Start of Data for the task

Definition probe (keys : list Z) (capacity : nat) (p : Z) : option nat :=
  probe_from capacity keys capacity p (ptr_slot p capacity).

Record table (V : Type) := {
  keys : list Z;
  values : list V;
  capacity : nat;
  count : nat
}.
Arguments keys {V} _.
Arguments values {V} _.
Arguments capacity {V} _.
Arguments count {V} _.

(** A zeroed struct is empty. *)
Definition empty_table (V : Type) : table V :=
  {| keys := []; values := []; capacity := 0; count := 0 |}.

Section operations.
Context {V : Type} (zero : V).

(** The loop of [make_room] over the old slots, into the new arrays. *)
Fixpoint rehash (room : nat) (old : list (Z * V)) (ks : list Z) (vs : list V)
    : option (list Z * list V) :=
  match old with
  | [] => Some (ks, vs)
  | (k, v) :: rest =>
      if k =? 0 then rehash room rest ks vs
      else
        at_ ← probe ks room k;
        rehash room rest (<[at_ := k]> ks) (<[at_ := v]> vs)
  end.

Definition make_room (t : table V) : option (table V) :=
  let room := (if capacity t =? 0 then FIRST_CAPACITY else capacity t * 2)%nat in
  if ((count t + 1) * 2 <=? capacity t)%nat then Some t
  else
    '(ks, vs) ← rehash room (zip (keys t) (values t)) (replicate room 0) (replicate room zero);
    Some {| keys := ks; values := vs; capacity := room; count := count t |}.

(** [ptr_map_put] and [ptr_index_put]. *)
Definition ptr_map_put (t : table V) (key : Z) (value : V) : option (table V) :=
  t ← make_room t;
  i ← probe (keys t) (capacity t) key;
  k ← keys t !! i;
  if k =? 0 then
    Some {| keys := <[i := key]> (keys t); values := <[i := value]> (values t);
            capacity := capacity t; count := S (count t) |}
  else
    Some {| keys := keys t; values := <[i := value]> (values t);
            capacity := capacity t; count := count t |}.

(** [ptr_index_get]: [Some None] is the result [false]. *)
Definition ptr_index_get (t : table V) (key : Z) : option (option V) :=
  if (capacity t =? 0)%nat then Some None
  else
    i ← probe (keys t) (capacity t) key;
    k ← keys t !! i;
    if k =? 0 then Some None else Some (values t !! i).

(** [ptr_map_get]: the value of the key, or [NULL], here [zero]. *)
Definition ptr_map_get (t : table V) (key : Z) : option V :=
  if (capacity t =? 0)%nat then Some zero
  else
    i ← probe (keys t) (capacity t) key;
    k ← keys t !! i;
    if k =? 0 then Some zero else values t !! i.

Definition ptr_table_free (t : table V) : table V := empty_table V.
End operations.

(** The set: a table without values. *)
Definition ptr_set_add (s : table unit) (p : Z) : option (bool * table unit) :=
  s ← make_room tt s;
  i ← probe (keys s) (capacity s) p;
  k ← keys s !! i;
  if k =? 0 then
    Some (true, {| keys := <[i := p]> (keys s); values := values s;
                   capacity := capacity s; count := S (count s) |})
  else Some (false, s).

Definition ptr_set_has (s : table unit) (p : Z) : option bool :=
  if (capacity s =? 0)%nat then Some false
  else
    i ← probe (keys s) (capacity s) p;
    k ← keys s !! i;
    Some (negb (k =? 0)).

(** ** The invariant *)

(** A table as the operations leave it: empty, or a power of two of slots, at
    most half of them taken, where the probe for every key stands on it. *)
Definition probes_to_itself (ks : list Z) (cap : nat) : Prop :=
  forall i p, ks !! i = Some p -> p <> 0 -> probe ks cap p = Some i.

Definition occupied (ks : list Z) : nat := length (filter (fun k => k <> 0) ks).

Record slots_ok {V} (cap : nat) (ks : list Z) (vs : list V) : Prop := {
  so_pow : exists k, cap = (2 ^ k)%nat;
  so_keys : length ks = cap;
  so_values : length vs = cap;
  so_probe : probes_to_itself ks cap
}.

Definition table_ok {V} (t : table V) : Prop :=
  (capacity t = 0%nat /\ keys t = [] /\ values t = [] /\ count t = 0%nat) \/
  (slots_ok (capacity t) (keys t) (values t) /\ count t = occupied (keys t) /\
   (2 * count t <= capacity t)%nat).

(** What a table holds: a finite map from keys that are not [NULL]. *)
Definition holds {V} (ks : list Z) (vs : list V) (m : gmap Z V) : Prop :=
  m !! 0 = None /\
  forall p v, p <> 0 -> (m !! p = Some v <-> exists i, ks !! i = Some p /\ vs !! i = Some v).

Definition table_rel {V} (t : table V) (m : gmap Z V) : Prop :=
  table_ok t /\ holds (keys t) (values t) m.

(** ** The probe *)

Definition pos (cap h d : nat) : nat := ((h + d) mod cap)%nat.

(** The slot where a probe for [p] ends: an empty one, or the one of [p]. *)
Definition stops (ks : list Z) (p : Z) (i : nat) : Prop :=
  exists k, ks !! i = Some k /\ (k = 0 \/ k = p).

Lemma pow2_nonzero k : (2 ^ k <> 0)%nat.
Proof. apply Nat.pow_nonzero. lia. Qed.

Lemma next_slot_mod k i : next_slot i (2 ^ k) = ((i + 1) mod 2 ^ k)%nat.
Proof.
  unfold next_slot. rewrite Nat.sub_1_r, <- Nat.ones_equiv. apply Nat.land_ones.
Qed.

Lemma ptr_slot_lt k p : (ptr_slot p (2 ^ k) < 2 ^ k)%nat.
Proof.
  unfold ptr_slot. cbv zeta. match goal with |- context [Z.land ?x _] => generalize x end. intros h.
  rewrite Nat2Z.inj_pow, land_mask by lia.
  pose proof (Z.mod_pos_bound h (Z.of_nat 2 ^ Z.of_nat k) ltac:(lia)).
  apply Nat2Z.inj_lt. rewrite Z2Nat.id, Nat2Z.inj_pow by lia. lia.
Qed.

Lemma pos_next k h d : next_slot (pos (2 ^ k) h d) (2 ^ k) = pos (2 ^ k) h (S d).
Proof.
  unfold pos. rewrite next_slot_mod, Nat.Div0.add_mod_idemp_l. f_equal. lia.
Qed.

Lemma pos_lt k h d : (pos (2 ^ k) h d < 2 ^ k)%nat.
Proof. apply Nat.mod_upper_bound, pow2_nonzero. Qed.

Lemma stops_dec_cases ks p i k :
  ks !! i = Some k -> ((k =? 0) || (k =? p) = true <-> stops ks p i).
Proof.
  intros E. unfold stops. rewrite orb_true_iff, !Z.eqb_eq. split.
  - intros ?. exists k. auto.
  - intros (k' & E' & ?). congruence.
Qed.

End of Data for the task

> **What you will do**
Will you return exactly the lines above from the one with "table V) (m" down to the one with "Definition stops (ks", counting both as part of the range?

> **Solution for this task**
Definition table_rel {V} (t : table V) (m : gmap Z V) : Prop :=
  table_ok t /\ holds (keys t) (values t) m.

(** ** The probe *)

Definition pos (cap h d : nat) : nat := ((h + d) mod cap)%nat.

(** The slot where a probe for [p] ends: an empty one, or the one of [p]. *)
Definition stops (ks : list Z) (p : Z) (i : nat) : Prop :=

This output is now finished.